------ Record set

Lemma savepoint_agrees c c2 d x sid r p q :
  sessions d !! sid = Some r → s_id r = sid → db_ok d → env_session (q_env q) = sid →
  cache_ok c d → cache_ok c2 d →
  agrees d (savepoint c d x worker r run_mode p q) (savepoint c2 d x worker r run_mode p q).
Proof.
  intros Hr Hid Hok Hs Hc Hc2. pose proof (savepoint_step st sha256_hex presign_url head_object cfg store
    session_model exn_str library_code worker run_mode c d x r sid p q) as Hstep. revert Hstep.
  unfold Ingest.savepoint. cbv zeta.
  destruct (may_fail (io_early x)); cbn [mbind res_bind]; [|by intros _].
  unfold claim. case_decide; [by intros _|].
  fold (claimed d (env_session (q_env q)) (env_seq (q_env q))).
  rewrite Hs. set (d1 := claimed d sid (env_seq (q_env q))).
  assert (cache_ok c d1 ∧ cache_ok c2 d1) as [Hc1 Hc21] by (split; by apply cache_ok_claimed).
  assert (sessions d1 !! s_id r = Some r) as Hr1 by by rewrite Hid.
  destruct (validate_ok d1 r Hr1 c c2 worker (q_env q) (q_raw q) Hc1 Hc21) as [V1 V2].
  destruct (validate_ok d1 r Hr1 c2 c worker (q_env q) (q_raw q) Hc21 Hc1) as [_ V3].
  destruct (validate c d1 worker (Some r) (q_env q) (q_raw q)) as [cv [[reason|]|ex]],
    (validate c2 d1 worker (Some r) (q_env q) (q_raw q)) as [cv2 res2]; cbn in V1, V2, V3; subst res2.
  - intros _. split_and!; [done|done|by apply cache_ok_claimed in V2].
  - destruct (apply_cache cv cv2 d1 x r p (q_env q)) as [A1 A2].
    pose proof (apply_keys st sha256_hex presign_url head_object cfg store session_model exn_str
      library_code cv d1 x r run_mode p (q_env q)) as Hk.
    destruct (apply cv d1 x r run_mode p (q_env q)) as [[ca fxa] resa],
      (apply cv2 d1 x r run_mode p (q_env q)) as [[ca2 fxa2] resa2]. cbn in A1, A2. subst fxa2 resa2.
    specialize (Hk _ _ _ eq_refl). intros Hstep.
    match goal with |- context [release x (ca, ?fx, resa)] => set (fx' := fx) in * end.
    unfold agrees, release in *. cbn [fst snd].
    destruct resa as [d2|ex]; cbn [mbind res_bind] in *.
    + destruct (may_fail (io_late x)) as [|ex] eqn:Hlate; cbn [mbind res_bind] in *.
      * split_and!; [done|done|].
        destruct (Hstep ca fx' d2 Hr Hid Hok eq_refl eq_refl) as (_ & Hss & _).
        destruct Hk as [(_ & -> & _)|[-> Hk]].
        -- rewrite Hid. eapply cache_ok_invalidate; [exact Hss|exact Hr|exact V2].
        -- eapply cache_ok_keys; [exact Hss|exact Hr|exact Hk|exact V2].
      * split_and!; [done|done|]. apply cache_ok_claimed in V2.
        destruct Hk as [(_ & -> & _)|[-> Hk]]; [|done].
        destruct V2 as [W1 W2]. split; cbn [invalidate tc_running tc_latest];
          intros s v r0 Hr0 [_ Hv]%lookup_delete_Some; eauto.
    + subst ca. split_and!; [done|done|]. by apply cache_ok_claimed in V2.
  - intros _. split_and!; [done|done|by apply cache_ok_claimed in V2].
Qed.

Lemma duplicate_agrees c c2 d x sid r p e :
  sessions d !! sid = Some r → s_id r = sid → db_ok d → cache_ok c d →
  agrees d
    (Ingest.duplicate sha256_hex presign_url head_object cfg store session_model exn_str library_code
       st c d x r run_mode p e)
    (Ingest.duplicate sha256_hex presign_url head_object cfg store session_model exn_str library_code
       st c2 d x r run_mode p e).
Proof.
  intros Hr Hid Hok Hc. unfold Ingest.duplicate. case_decide; [done|]. case_decide as Hty; [|done].
  destruct (apply_cache c c2 d x r p e) as [A1 A2].
  pose proof (apply_keys st sha256_hex presign_url head_object cfg store session_model exn_str
    library_code c d x r run_mode p e) as Hk.
  pose proof (apply_step st sha256_hex presign_url head_object cfg store session_model exn_str
    library_code run_mode c d x r sid p e) as Hstep.
  destruct (apply c d x r run_mode p e) as [[ca fxa] resa],
    (apply c2 d x r run_mode p e) as [[ca2 fxa2] resa2]. cbn in A1, A2. subst fxa2 resa2.
  specialize (Hk _ _ _ eq_refl). unfold agrees, release.
  destruct resa as [d2|ex]; cbn [mbind res_bind fst snd] in *; [|by subst ca].
  destruct Hk as [(Hts & _)|[-> Hk]]; [congruence|].
  destruct (may_fail (io_late x)); cbn [mbind res_bind]; split_and!; try done.
  destruct (Hstep c fxa d2 Hr Hid Hok eq_refl) as [Hss _]. by eapply cache_ok_keys.
Qed.

Lemma ingest_leased_agrees c c2 d x sid p q :
  db_ok d → env_session (q_env q) = sid → cache_ok c d → cache_ok c2 d →
  agrees d (ingest_leased c d x worker run_mode p (sessions d !! sid) q)
    (ingest_leased c2 d x worker run_mode p (sessions d !! sid) q).
Proof.
  intros Hok Hs Hc Hc2. unfold Ingest.ingest_leased. destruct (sessions d !! sid) as [r|] eqn:Hr; [|done].
  pose proof (ok_keyed _ Hok sid r Hr) as Hid.
  destruct (negb _); [done|]. destruct (MAX_MESSAGE_BYTES <? q_raw q); [done|]. case_decide; [done|].
  destruct (savepoint_agrees c c2 d x sid r p q Hr Hid Hok Hs Hc Hc2) as (A1 & A2 & A3).
  destruct (savepoint c d x worker r run_mode p q) as [[cs fxs] ress] eqn:E1,
    (savepoint c2 d x worker r run_mode p q) as [[cs2 fxs2] ress2] eqn:E2. cbn in A1, A2, A3. subst fxs2 ress2.
  destruct ress as [d2|ex]; [done|]. destruct ex; try done.
  apply (duplicate_agrees cs cs2 d x sid r p (q_env q)); done.
Qed.

(** A state with the cache thrown away. *)
Definition uncached (f : flushing) : flushing := Flushing (f_db f) empty_cache (f_stalled f) (f_out f).

Lemma ingest_one_cache ps f q x :
  db_ok (f_db f) → cache_ok (f_cache f) (f_db f) →
  uncached (ingest_one ps f q x) = uncached (ingest_one ps (uncached f) q x)
  ∧ cache_ok (f_cache (ingest_one ps f q x)) (f_db (ingest_one ps f q x)).
Proof.
  intros Hok Hc. unfold Ingest.ingest_one. cbv zeta. cbn [f_stalled f_db f_cache f_out uncached].
  case_decide; [done|]. unfold get_session_by_id. destruct (_ && _); [done|].
  destruct (ingest_leased_agrees (f_cache f) empty_cache (f_db f) x (env_session (q_env q))
    (ps !! (env_session (q_env q), env_seq (q_env q))) q Hok eq_refl Hc (cache_ok_empty _)) as (A1 & A2 & A3).
  destruct (ingest_leased (f_cache f) _ _ _ _ _ _ _) as [[c1 fx1] res1],
    (ingest_leased empty_cache _ _ _ _ _ _ _) as [[c2 fx2] res2]. cbn in A1, A2, A3. subst fx2 res2.
  destruct res1 as [d1|ex]; [done|]. destruct ex; try done; by case_match.
Qed.

(** C15: applying a batch with the cache of turn lookups gives the same database and the
    same outcome as reading the turns afresh for every envelope. *)
Theorem cache_transparent ps d l :
  db_ok d →
  uncached (ingest_all ps (Flushing d empty_cache ∅ empty_outcome) l)
  = uncached (foldl (λ f p, ingest_one ps (uncached f) p.1 p.2) (Flushing d empty_cache ∅ empty_outcome) l).
Proof.
  intros Hok. unfold Ingest.ingest_all.
  assert (∀ f g, db_ok (f_db f) → cache_ok (f_cache f) (f_db f) → uncached f = uncached g →
    uncached (foldl (λ f p, ingest_one ps f p.1 p.2) f l)
    = uncached (foldl (λ f p, ingest_one ps (uncached f) p.1 p.2) g l)) as Hgen.
  { induction l as [|[q x] l IH]; intros f g Hf Hc Hfg; [done|]. cbn [foldl fst snd].
    destruct (ingest_one_cache ps f q x Hf Hc) as [H1 H2].
    apply IH; [|done|by rewrite H1, Hfg].
    destruct (ingest_one_refines st sha256_hex presign_url head_object cfg store session_model exn_str
      library_code worker run_mode ps f q x Hf) as [t Ht]. by eapply handled_ok. }
  apply Hgen; [done|apply cache_ok_empty|done].
Qed.
End one.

------------

Problem statement
The answer should consist of all lines from the records above that hold the word "unfold".

Response
  unfold Ingest.savepoint. cbv zeta.
  unfold claim. case_decide; [by intros _|].
    unfold agrees, release in *. cbn [fst snd].
  intros Hr Hid Hok Hc. unfold Ingest.duplicate. case_decide; [done|]. case_decide as Hty; [|done].
  specialize (Hk _ _ _ eq_refl). unfold agrees, release.
  intros Hok Hs Hc Hc2. unfold Ingest.ingest_leased. destruct (sessions d !! sid) as [r|] eqn:Hr; [|done].
  intros Hok Hc. unfold Ingest.ingest_one. cbv zeta. cbn [f_stalled f_db f_cache f_out uncached].
  case_decide; [done|]. unfold get_session_by_id. destruct (_ && _); [done|].
  intros Hok. unfold Ingest.ingest_all.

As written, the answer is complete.